Do Rapists Have Custody Rights? In 31 States They do
When an Ohio judge denied a request for Cleveland kidnapping suspect Ariel Castro to visit the 6-year-old girl he fathered with one of the women he kidnapped and raped, the reason seemed pretty clear cut.
“I just think that would be inappropriate,” Cuyahoga County Judge Michael Russo said last month.
The idea that Castro — who will be sentenced Thursday after pleading guilty to 937 counts — would have any parental rights is hard to believe. But in 31 states, rapists do enjoy the rights of a father.
Ohio currently has no laws that would take away Castro’s parental rights for fathering the child with Amanda Berry, who he abducted in 2003 when she was a teenager.
Surviving rape
“I was astonished,” said Shauna Prewitt, who was raped when she was a senior in college.
Her daughter was six months old when she found out that the man who raped her wanted partial custody.
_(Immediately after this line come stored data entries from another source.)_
Lemma to_datetime_mono a b :
  a ≤ b → Analysis.to_datetime a ≤ Analysis.to_datetime b.
Proof. unfold Analysis.to_datetime, Analysis.ns_per_day. lia. Qed.

Lemma min_to_datetime x xs :
  foldr Z.min (Analysis.to_datetime x) (Analysis.to_datetime <$> xs)
  = Analysis.to_datetime (foldr Z.min x xs).
Proof.
  induction xs as [|y ys IH]; [done|]. rewrite fmap_cons. cbn [foldr].
  rewrite IH. destruct (Z.min_spec y (foldr Z.min x ys)) as [[Hlt ->]|[Hle ->]].
  - apply Z.min_l, to_datetime_mono. lia.
  - by apply Z.min_r, to_datetime_mono.
Qed.

Lemma max_to_datetime x xs :
  foldr Z.max (Analysis.to_datetime x) (Analysis.to_datetime <$> xs)
  = Analysis.to_datetime (foldr Z.max x xs).
Proof.
  induction xs as [|y ys IH]; [done|]. rewrite fmap_cons. cbn [foldr].
  rewrite IH. destruct (Z.max_spec y (foldr Z.max x ys)) as [[Hlt ->]|[Hle ->]].
  - apply Z.max_r, to_datetime_mono. lia.
  - by apply Z.max_l, to_datetime_mono.
Qed.

(** Midnights that are [n] days apart differ by a Timedelta of [n] days. *)
Lemma days_between lo hi :
  Analysis.Timedelta_days (Analysis.to_datetime hi - Analysis.to_datetime lo)
  = hi - lo.
Proof.
  unfold Analysis.Timedelta_days, Analysis.to_datetime.
  rewrite <- Z.mul_sub_distr_r. by apply Z.div_mul.
Qed.

Global Instance to_datetime_inj : Inj (=) (=) Analysis.to_datetime.
Proof.
  intros a b. unfold Analysis.to_datetime, Analysis.ns_per_day. lia.
Qed.

Lemma nunique_distinct `{Countable A} (col : list A) :
  Analysis.nunique col = size (list_to_set col : gset A).
Proof.
  unfold Analysis.nunique.
  rewrite <- (size_list_to_set (C := gset A) (remove_dups col))
    by apply NoDup_remove_dups.
  f_equal. apply set_eq. intros x.
  by rewrite !elem_of_list_to_set, elem_of_remove_dups.
Qed.

Lemma nunique_fmap `{Countable A, Countable B} (f : A → B) `{!Inj (=) (=) f}
    (col : list A) :
  Analysis.nunique (f <$> col) = Analysis.nunique col.
Proof.
  unfold Analysis.nunique.
  rewrite <- (length_fmap f (remove_dups col)).
  apply Permutation_length, NoDup_Permutation.
  - apply NoDup_remove_dups.
  - apply NoDup_fmap; [done|apply NoDup_remove_dups].
  - intros y. rewrite elem_of_remove_dups, !list_elem_of_fmap.
    by setoid_rewrite elem_of_remove_dups.
Qed.

Lemma value_counts_frequency v col :
  Analysis.value_counts col !! v = Analysis.frequency v col.
Proof.
  unfold Analysis.frequency, Analysis.occurrences.
  induction col as [|x col IH]; simpl; [done|].
  rewrite filter_cons. destruct (decide (x = v)) as [->|Hne].
  - rewrite lookup_insert_eq, IH. simpl.
    case_decide as Hzero; simpl; [by rewrite Hzero|done].
  - by rewrite lookup_insert_ne.
Qed.

(** ** Reading a frame through an indexer *)

Lemma take_rows_omap (frame : list Analysis.Row) (indexer : list nat) :
  Forall (λ i, (i < length frame)%nat) indexer →
  Analysis.take_rows frame indexer = Ok (omap (λ i, frame !! i) indexer).
Proof.
  induction 1 as [|i rest Hi _ IH]; simpl; [done|].
  destruct (lookup_lt_is_Some_2 frame i Hi) as [r Hr].
  rewrite Hr, IH. done.
Qed.

Lemma omap_lookup_seq {A} (pre l : list A) :
  omap (λ i, (pre ++ l) !! i) (seq (length pre) (length l)) = l.
Proof.
  revert pre. induction l as [|x l IH]; intros pre; simpl; [done|].
  rewrite list_lookup_middle by done. f_equal.
  specialize (IH (pre ++ [x])).
  rewrite length_app, <- app_assoc in IH. simpl in IH.
  by rewrite Nat.add_1_r in IH.
Qed.

Lemma omap_lookup_nth {A} (d : A) (vs : list A) (indexer : list nat) :
  Forall (λ i, (i < length vs)%nat) indexer →
  omap (λ i, vs !! i) indexer = (λ i, nth i vs d) <$> indexer.
Proof.
  induction 1 as [|i rest Hi _ IH]; [done|].
  destruct (lookup_lt_is_Some_2 vs i Hi) as [v Hv].
  rewrite fmap_cons, (nth_lookup_Some _ _ _ _ Hv), <- IH.
  simpl. by rewrite Hv.
Qed.

Lemma fmap_omap_lookup {A B} (f : A → B) (l : list A) (indexer : list nat) :
  f <$> omap (λ i, l !! i) indexer = omap (λ i, (f <$> l) !! i) indexer.
Proof.
  induction indexer as [|i rest IH]; [done|].
  cbn [omap list_omap]. rewrite list_lookup_fmap.
  destruct (l !! i); simpl; by rewrite <- IH.
Qed.

Lemma nth_seq_self {A} (d : A) (l : list A) :
  (λ j, nth j l d) <$> seq 0 (length l) = l.
Proof.
  rewrite <- omap_lookup_nth.
  - apply (omap_lookup_seq [] l).
  - apply Forall_forall. intros i [_ Hi]%elem_of_seq. lia.
Qed.

(** Position [j] of the reversed index counts from the end. *)
Lemma nth_reverse_seq (n j : nat) :
  (j < n)%nat → nth j (reverse (seq 0 n)) 0%nat = (n - S j)%nat.
Proof.
  intros Hj. apply nth_lookup_Some.
  rewrite reverse_lookup by (by rewrite length_seq).
  rewrite length_seq. apply lookup_seq. lia.
Qed.

Lemma nth_reverse (items : list Z) (j : nat) :
  (j < length items)%nat →
  nth (length items - S j) items 0 = nth j (reverse items) 0.
Proof.
  intros Hj. rewrite !nth_lookup. by rewrite reverse_lookup.
Qed.

(** ** Sort kernels *)

Global Instance by_value_total : Total Analysis.by_value.
Proof. intros a b. unfold Analysis.by_value. lia. Qed.

Lemma zip_seq_positions (pre vs : list Z) :
  Forall (λ p : Z * nat, nth p.2 (pre ++ vs) 0 = p.1)
    (zip vs (seq (length pre) (length vs))).
Proof.
  revert pre. induction vs as [|v vs IH]; intros pre; simpl; [done|].
  constructor.
  - simpl. apply nth_lookup_Some. by apply list_lookup_middle.
  - specialize (IH (pre ++ [v])).
    rewrite length_app, <- app_assoc in IH. simpl in IH.
    by rewrite Nat.add_1_r in IH.
Qed.

(** Sorting the pairs of value and position by value, from whatever
    arrangement [pre] of them, meets the contract of [argsort]. *)
Lemma pair_sort_contract (pre : list (Z * nat) → list (Z * nat)) :
  (∀ l, pre l ≡ₚ l) →
  Analysis.argsort_contract
    (λ vs, (merge_sort Analysis.by_value (pre (zip vs (seq 0 (length vs))))).*2).
Proof.
  intros Hpre vs.
  set (m := merge_sort Analysis.by_value (pre (zip vs (seq 0 (length vs))))).
  assert (m ≡ₚ zip vs (seq 0 (length vs))) as Hm.
  { unfold m. by rewrite merge_sort_Permutation, Hpre. }
  split.
  - rewrite Hm. by rewrite snd_zip by (by rewrite length_seq).
  - assert ((λ i, nth i vs 0) <$> m.*2 = m.*1) as ->.
    { rewrite <- list_fmap_compose. apply list_fmap_ext.
      intros i p Hp. simpl.
      pose proof (zip_seq_positions [] vs) as Hall. simpl in Hall.
      rewrite <- Hm in Hall. rewrite Forall_forall in Hall.
      apply Hall. by eapply list_elem_of_lookup_2. }
    apply (Sorted_fmap fst Analysis.by_value); [done|].
    apply Sorted_merge_sort. apply _.
Qed.

Lemma merge_argsort_contract : Analysis.argsort_contract Analysis.merge_argsort.
Proof. apply (pair_sort_contract (λ l, l)). done. Qed.

Section AnalysisProperties.
Import Analysis.
Context `{Analysis.Env}.

(** ** The history table *)

Lemma criterion_filter (column : Row → string) (selected : string)
    (frame : list Row) :
  (if decide (selected ≠ "All") then select_eq column selected frame else frame)
  = filter (λ r, accepts selected (column r)) frame.
Proof.
  unfold select_eq, accepts. case_decide as Hsel.
  - apply list_filter_iff. intros r. split; [by right|by intros [?|?]].
  - induction frame as [|r frame IH]; [done|].
    rewrite filter_cons_True by (by left). by rewrite <- IH.
Qed.

(** What the descending [nargsort] returns over a kernel that meets the
    contract: every position once, reading the values from the last of the
    kernel's order to the first. *)
Lemma nargsort_descending (items : list Z) :
  argsort_contract argsort →
  nargsort false items ≡ₚ seq 0 (length items)
  ∧ (λ i, nth i items 0) <$> nargsort false items
    = reverse ((λ j, nth j (reverse items) 0) <$> argsort (reverse items)).
Proof.
  intros Hkernel. unfold nargsort.
  destruct (Hkernel (reverse items)) as [Hperm _].
  rewrite length_reverse in Hperm. split.
  - rewrite reverse_Permutation, Hperm.
    pose proof (nth_seq_self 0%nat (reverse (seq 0 (length items)))) as Hself.
    rewrite length_reverse, length_seq in Hself.
    by rewrite Hself, reverse_Permutation.
  - rewrite fmap_reverse, <- list_fmap_compose. f_equal.
    apply list_fmap_ext. intros k j Hj. simpl.
    assert (j < length items)%nat as Hlt.
    { apply list_elem_of_lookup_2 in Hj. rewrite Hperm in Hj.
      apply elem_of_seq in Hj. lia. }
    rewrite nth_reverse_seq by done. by apply nth_reverse.
Qed.

Lemma sort_values_date_desc_sorted (frame : list Row) :
  argsort_contract argsort →
  ∃ rows,
    sort_values_date_desc frame = Ok rows
    ∧ rows ≡ₚ frame
    ∧ Sorted (flip Z.le) (date <$> rows).
Proof.
  intros Hkernel. unfold sort_values_date_desc.
  destruct (nargsort_descending (date <$> frame) Hkernel) as [Hperm Hdates].
  rewrite length_fmap in Hperm.
  assert (Forall (λ i, (i < length frame)%nat)
            (nargsort false (date <$> frame))) as Hvalid.
  { apply Forall_forall. intros i Hi. rewrite Hperm in Hi.
    apply elem_of_seq in Hi. lia. }
  rewrite take_rows_omap by done. eexists. split; [done|]. split.
  - rewrite Hperm. pose proof (omap_lookup_seq [] frame) as Hall.
    simpl in Hall. by rewrite Hall.
  - rewrite fmap_omap_lookup, (omap_lookup_nth 0), Hdates
      by (by rewrite length_fmap).
    apply Sorted_reverse. apply Hkernel.
Qed.

(** *** The object store *)

Lemma keeps_trans (o1 o2 o3 : Objects) : keeps o1 o2 → keeps o2 o3 → keeps o1 o3.
Proof. intros H12 H23 ref rows Href. by apply H23, H12. Qed.

Lemma new_frame_fresh (rows : list Row) (o o' : Objects) (ref : nat) :
  new_frame rows o = (ref, o') →
  well_formed o →
  well_formed o' ∧ keeps o o' ∧ frames o' !! ref = Some rows.
Proof.
  unfold new_frame. intros [= <- <-] Hwf. simpl. split_and!.
  - intros ref. simpl. rewrite lookup_insert. case_decide; [lia|].
    intros Hsome%Hwf. lia.
  - intros ref rows' Href. simpl. rewrite lookup_insert_ne; [done|].
    intros <-. pose proof (Hwf (next_ref o) ltac:(by eexists)). lia.
  - by rewrite lookup_insert_eq.
Qed.

Lemma narrow_fresh (column : Row → string) (selected : string)
    (rows : list Row) (o o' : Objects) (ref ref' : nat) :
  narrow column selected ref o = (ref', o') →
  well_formed o →
  frames o !! ref = Some rows →
  well_formed o' ∧ keeps o o'
  ∧ frames o' !! ref' = Some (filter (λ r, accepts selected (column r)) rows).
Proof.
  unfold narrow. intros Hrun Hwf Href.
  pose proof (criterion_filter column selected rows) as Hfilter.
  case_decide as Hsel.
  - unfold rows_of in Hrun. rewrite Href in Hrun. simpl in Hrun.
    rewrite <- Hfilter. by apply (new_frame_fresh _ o).
  - injection Hrun as <- <-. rewrite <- Hfilter. split_and!; try done.
    by intros ? ? ?.
Qed.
“How could I possibly entrust my beautiful … baby to him,” she wondered, “but beyond that I didn’t know how to spend the next 18 or more years of my life tethered to my attacker.”
Legislation introduced
Prewitt, who was raped at the age of 21, is now a custody rights attorney, and is working to enact new federal guidelines that would push states to pass laws to strip rapists of their parental rights to children they fathered through rape.
Legislation introduced last week — the Rape Survivor Child Custody Act — would do just that.The bill would provide incentives for legal initiatives on the state level to help women secure full custody of children conceived through rape.
“Without such a law, woman can endure years of being tormented by an abuser,” said Rep. Debbie Wasserman Schultz, D-Florida.